ABSTRACT:Objective: The purpose of this review was to perform a meta-analysis on walking intervention studies in order to quantify the magnitude and direction of walking-induced changes that may alter selected cardiovascular risk factors. Method: Twenty-four randomized controlled trials of walking were assessed for quality on a three-point scale. Data from these studies were pooled and treatment effects (TEs) were calculated for six traditional cardiovascular risk variables: body weight, body mass index (BMI) percentage body fat, aerobic fitness (VO2 max in ml kg-1 min – 1) and resting systolic and diastolic blood pressure. Weighted TEs were analyzed using a random effects model with weights obtained using the inverse of the individual TE variances. Random effects models were used to investigate the influence of both study quality and exercise volume (<150 vs. ≥150 min week-1).

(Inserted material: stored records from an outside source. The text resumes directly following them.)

Lemma advance_events cfg i id c p pd o :
  conn_ok c -> advance cfg i id c p pd = Some o ->
  event_effect c (o_conn o) (o_events o) /\ c_pc (o_conn o) <> PEntry.
Proof.
  intros Hok H. pose proof (conn_ok_suffix c Hok) as Hsuf. pose proof (pre_finish c) as Hpf. unfold conn_ok in Hok.
  split; [|adv_cases H; simpl; congruence].
  adv_cases H; simpl in *;
    try match type of Hok with c_defers c = _ => assert (DEventFinish ∈ c_defers c) as Hf by (rewrite Hok; set_solver) end.
  all: try (apply ev_inner; simpl; [congruence|done|set_solver|by repeat constructor]).
  - apply ev_refused; simpl; [done..|]. destruct Hok as [-> _]. set_solver.
  - eapply ev_start; [done..| |simpl; set_solver]. case_bool_decide; by repeat constructor.
  - eapply ev_start; [done..| |simpl; set_solver]. case_bool_decide; by repeat constructor.
  - eapply ev_start; [done..| |simpl; set_solver]. case_bool_decide; by repeat constructor.
  - apply ev_inner; simpl; [congruence|done..|]. destruct (cr_event _); by repeat constructor.
  - apply ev_inner; simpl; [congruence|done..|]. destruct (cr_event _); by repeat constructor.
  - apply ev_after; simpl; [congruence|..|done]; match goal with H : c_defers c = [] |- _ => rewrite H end; set_solver.
  - match goal with H : c_defers c = _ :: _ |- _ => rename H into Hd end.
    pose proof (suffix_full_nodup c _ Hsuf) as Hnd. rewrite ?Hd in Hnd. apply NoDup_cons in Hnd as [Hnd _].
    destruct (decide (DEventFinish ∈ l)) as [Hl|Hl]; destruct d; simpl in *; simplify_eq/=; try done;
      first [ apply ev_inner; simpl; [congruence|rewrite Hd; set_solver|done|done]
            | apply ev_finish; simpl; [congruence|rewrite Hd; set_solver|done|done]
            | apply ev_after; simpl; [congruence|rewrite Hd; set_solver|done|done] ].
Qed.

(** The events of a stream, oldest first. *)
Definition events_of (id : nat) (l : list (nat * event)) : list event :=
  snd <$> filter (fun x : nat * event => x.1 = id) l.

(** Started by [EventStart], then inner events, then [EventFinish] if and only
    if the deferred send has run; nothing at all for a connection whose deadline
    could not be set. *)
Definition stream_events (c : conn) (l : list event) : Prop :=
  if decide (c_pc c = PEntry) then l = []
  else if decide (DEventFinish ∈ c_defers c) then exists mid, l = EventStart (c_ip c) :: mid /\ Forall inner mid
  else l = [] \/ exists mid, l = EventStart (c_ip c) :: mid ++ [EventFinish] /\ Forall inner mid.

Lemma stream_events_effect c c' evs l :
  c_ip c' = c_ip c -> c_pc c' <> PEntry -> event_effect c c' evs -> stream_events c l -> stream_events c' (l ++ evs).
Proof.
  intros Hip Hpc He. unfold stream_events. rewrite (decide_False (P:=c_pc c' = PEntry)) by done. rewrite Hip.
  destruct He as [Hc -> Hf|mid Hc -> Hmid Hf|Hc Hf Hf' Hin|Hc Hf Hf' ->|Hc Hf Hf' ->].
  - rewrite decide_True, decide_False by done. intros ->. by left.
  - rewrite !decide_True by done. intros ->. by exists mid.
  - rewrite (decide_False (P:=c_pc c = PEntry)), !decide_True by done. intros (mid & -> & Hmid).
    exists (mid ++ evs). split; [done|]. by apply Forall_app.
  - rewrite (decide_False (P:=c_pc c = PEntry)), decide_True, decide_False by done. intros (mid & -> & Hmid).
    right. by exists mid.
  - rewrite (decide_False (P:=c_pc c = PEntry)), !decide_False by done. by rewrite app_nil_r.
Qed.

Lemma events_of_app id k l evs :
  events_of id (l ++ (pair k <$> evs)) = events_of id l ++ (if decide (k = id) then evs else []).
Proof.
  unfold events_of. rewrite filter_app, fmap_app. f_equal. induction evs as [|e evs IH]; [by case_decide|].
  rewrite fmap_cons, filter_cons. simpl. case_decide; [by rewrite fmap_cons, IH|done].
Qed.

Definition events_ok (evs : list (nat * event)) (m : gmap nat conn) : Prop :=
  forall id, match m !! id with Some c => stream_events c (events_of id evs) | None => events_of id evs = [] end.

Lemma events_ok_advance cfg i id c o p pd m evs :
  all_ok m -> m !! id = Some c -> advance cfg i id c p pd = Some o ->
  events_ok evs m -> events_ok (evs ++ (pair id <$> o_events o)) (<[id := o_conn o]> m).
Proof.
  intros Hall Hc Ho He k. specialize (He k). rewrite events_of_app. destruct (decide (id = k)) as [<-|Hne].
  - rewrite lookup_insert_eq. rewrite Hc in He. destruct (advance_events cfg i id c p pd o (Hall id c Hc) Ho) as [H1 H2].
    eapply stream_events_effect; [by eapply advance_ip|done..].
  - rewrite lookup_insert_ne by done. by rewrite app_nil_r.
Qed.

Lemma events_ok_accept evs m id ip : m !! id = None -> events_ok evs m -> events_ok evs (<[id := newConn ip]> m).
Proof.
  intros Hn He k. specialize (He k). destruct (decide (id = k)) as [<-|Hne].
  - rewrite lookup_insert_eq. by rewrite Hn in He.
  - by rewrite lookup_insert_ne.
Qed.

Results: Random effects modeling showed that walking interventions increased VO2 max and decreased body weight, BMI, percentage of body fat and resting diastolic blood pressure in previously sedentary adults (p<0.05 for all).
Conclusion: The results of this study provide evidence that healthy but sedentary individuals who take up a program of regular brisk walking improves several known risk factors for cardiovascular disease.
COMMENTS: The conclusions speak for themselves. Interestingly, the diastolic blood pressure reduced significantly, but the systolic pressure did not change.